(** C7, amended.  With aspect 4:3 the source rectangle of any frame,
    landscape or portrait, lies inside the frame (its width and height are at
    most the native ones, so nothing is upscaled) and keeps one of the two
    dimensions whole, at offset 0 (the frame is cropped, not scaled).  It is
    centered, and its long side is to its short side as 4 to 3, up to the
    rounding of the doubles the code computes with: the two margins differ,
    and the sides miss the ratio, by less than a hundred-thousandth of a
    pixel.  The dimension that is cut is the one the frame has in excess of
    4:3: the longer one when the frame is more elongated than 4:3, the shorter
    one when the frame is closer to a square, where the cut side is exactly
    three quarters of the other. *)
Theorem crop_4_3_within_frame (w h : N) :
  (w < 4294967296)%N -> (h < 4294967296)%N ->
  let W := num w in
  let H := num h in
  let r := sourceRect Aspect43 W H in
  (0 <= sx r /\ 0 <= sy r /\ 0 <= sWidth r /\ 0 <= sHeight r /\
   sx r + sWidth r <= W /\ sy r + sHeight r <= H) /\
  ((sx r = 0 /\ sWidth r = W) \/ (sy r = 0 /\ sHeight r = H)) /\
  (Qabs (sx r - trimRight W r) <= tolerance /\
   Qabs (sy r - trimBottom H r) <= tolerance) /\
  (if Qgtb W H then Qabs (3 * sWidth r - 4 * sHeight r) <= tolerance
   else Qabs (4 * sWidth r - 3 * sHeight r) <= tolerance) /\
  (if Qgtb W H then
     match Qcompare (3 * W) (4 * H) with
     | Gt => sHeight r = H /\ sWidth r < W
     | Lt => sWidth r = W /\ sHeight r == (3 # 4) * W /\ sHeight r < H
     | Eq => sHeight r == H /\ W - tolerance <= sWidth r
     end
   else
     match Qcompare (3 * H) (4 * W) with
     | Gt => sWidth r = W /\ sHeight r < H
     | Lt => sHeight r = H /\ sWidth r == (3 # 4) * H /\ sWidth r < W
     | Eq => sWidth r == W /\ H - tolerance <= sHeight r
     end).
Proof.
  intros Hw Hh. cbv zeta.
  pose proof (frameSize_num w Hw) as FW. pose proof (frameSize_num h Hh) as FH.
  generalize dependent (num w). generalize dependent (num h). intros H FH W FW.
  destruct (frameSize_bounds W FW) as [W0 W1]. destruct (frameSize_bounds H FH) as [H0 H1].
  pose proof (fmul_four_thirds H FH) as [TW1 TW2].
  pose proof (fmul_four_thirds W FW) as [TH1 TH2].
  pose proof (fmul_three_quarters W FW) as QW.
  pose proof (fmul_three_quarters H FH) as QH.
  cbv beta iota zeta delta [sourceRect trimRight trimBottom].
  rewrite four_thirds, three_quarters.
  set (tw := fmul H (6004799503160661 # 4503599627370496)) in *.
  set (th := fmul W (6004799503160661 # 4503599627370496)) in *.
  set (qh := fmul W (3 # 4)) in *. set (qw := fmul H (3 # 4)) in *.
  clearbody tw th qh qw. unfold eps, tolerance in *.
  destruct (Qgtb W H) eqn:EWH; [apply Qgtb_true in EWH | apply Qgtb_false in EWH].
  - destruct (Qgtb W tw) eqn:Etw; [apply Qgtb_true in Etw | apply Qgtb_false in Etw];
      cbn [sx sy sWidth sHeight].
    + destruct (half_difference W tw) as (S0 & S1 & S2); [lra .. |].
      apply Qabs_Qle_condition in S2.
      set (s := fdiv (fsub W tw) 2) in *. clearbody s.
      destruct (Qcompare_spec (3 * W) (4 * H)) as [E | E | E].
      * split; [crop_goals |]. split; [by right |]. crop_goals.
      * apply (frameSize_lt W H FW FH) in E. lra.
      * split; [crop_goals |]. split; [by right |]. crop_goals.
    + assert (3 * W <= 4 * H) as Hfit by (apply frameSize_step; [done .. | lra]).
      destruct (half_difference H qh) as (S0 & S1 & S2); [lra .. |].
      apply Qabs_Qle_condition in S2.
      set (s := fdiv (fsub H qh) 2) in *. clearbody s.
      destruct (Qcompare_spec (3 * W) (4 * H)) as [E | E | E].
      * split; [crop_goals |]. split; [by left |]. crop_goals.
      * split; [crop_goals |]. split; [by left |]. crop_goals.
      * lra.
  - destruct (Qgtb H th) eqn:Eth; [apply Qgtb_true in Eth | apply Qgtb_false in Eth];
      cbn [sx sy sWidth sHeight].
    + destruct (half_difference H th) as (S0 & S1 & S2); [lra .. |].
      apply Qabs_Qle_condition in S2.
      set (s := fdiv (fsub H th) 2) in *. clearbody s.
      destruct (Qcompare_spec (3 * H) (4 * W)) as [E | E | E].
      * split; [crop_goals |]. split; [by left |]. crop_goals.
      * apply (frameSize_lt H W FH FW) in E. lra.
      * split; [crop_goals |]. split; [by left |]. crop_goals.
    + assert (3 * H <= 4 * W) as Hfit by (apply frameSize_step; [done .. | lra]).
      destruct (half_difference W qw) as (S0 & S1 & S2); [lra .. |].
      apply Qabs_Qle_condition in S2.
      set (s := fdiv (fsub W qw) 2) in *. clearbody s.
      destruct (Qcompare_spec (3 * H) (4 * W)) as [E | E | E].
      * split; [crop_goals |]. split; [by right |]. crop_goals.
      * split; [crop_goals |]. split; [by right |]. crop_goals.
      * lra.
Qed.

Lemma crop_4_3_within_frame_witness :
  let W := num 1280 in
  let H := num 800 in
  let r := sourceRect Aspect43 W H in
  (0 <= sx r /\ 0 <= sy r /\ 0 <= sWidth r /\ 0 <= sHeight r /\
   sx r + sWidth r <= W /\ sy r + sHeight r <= H) /\
  ((sx r = 0 /\ sWidth r = W) \/ (sy r = 0 /\ sHeight r = H)) /\
  (Qabs (sx r - trimRight W r) <= tolerance /\
   Qabs (sy r - trimBottom H r) <= tolerance) /\
  Qabs (3 * sWidth r - 4 * sHeight r) <= tolerance /\
  sHeight r = H /\ sWidth r < W.
Proof. exact (crop_4_3_within_frame 1280 800 eq_refl eq_refl). Defined.

(** A landscape frame closer to a square than 4:3: at 1200x1000 the width,
    the longer dimension, is kept whole and the height, the shorter one, is
    cut from 1000 to 900. *)
Lemma crop_4_3_cuts_shorter_dimension :
  let W := num 1200 in
  let H := num 1000 in
  let r := sourceRect Aspect43 W H in
  H < W /\ r = mkRect 0 50 1200 900 /\ sWidth r = W /\ sHeight r < H.
Proof. vm_compute. repeat split. Qed.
- - - - - - -
=== ACTIVITY ===
Which lines hold the string "pose"? Copy all of them from the data above.

=== SOLUTION ===
  pose proof (frameSize_num w Hw) as FW. pose proof (frameSize_num h Hh) as FH.
  pose proof (fmul_four_thirds H FH) as [TW1 TW2].
  pose proof (fmul_four_thirds W FW) as [TH1 TH2].
  pose proof (fmul_three_quarters W FW) as QW.
  pose proof (fmul_three_quarters H FH) as QH.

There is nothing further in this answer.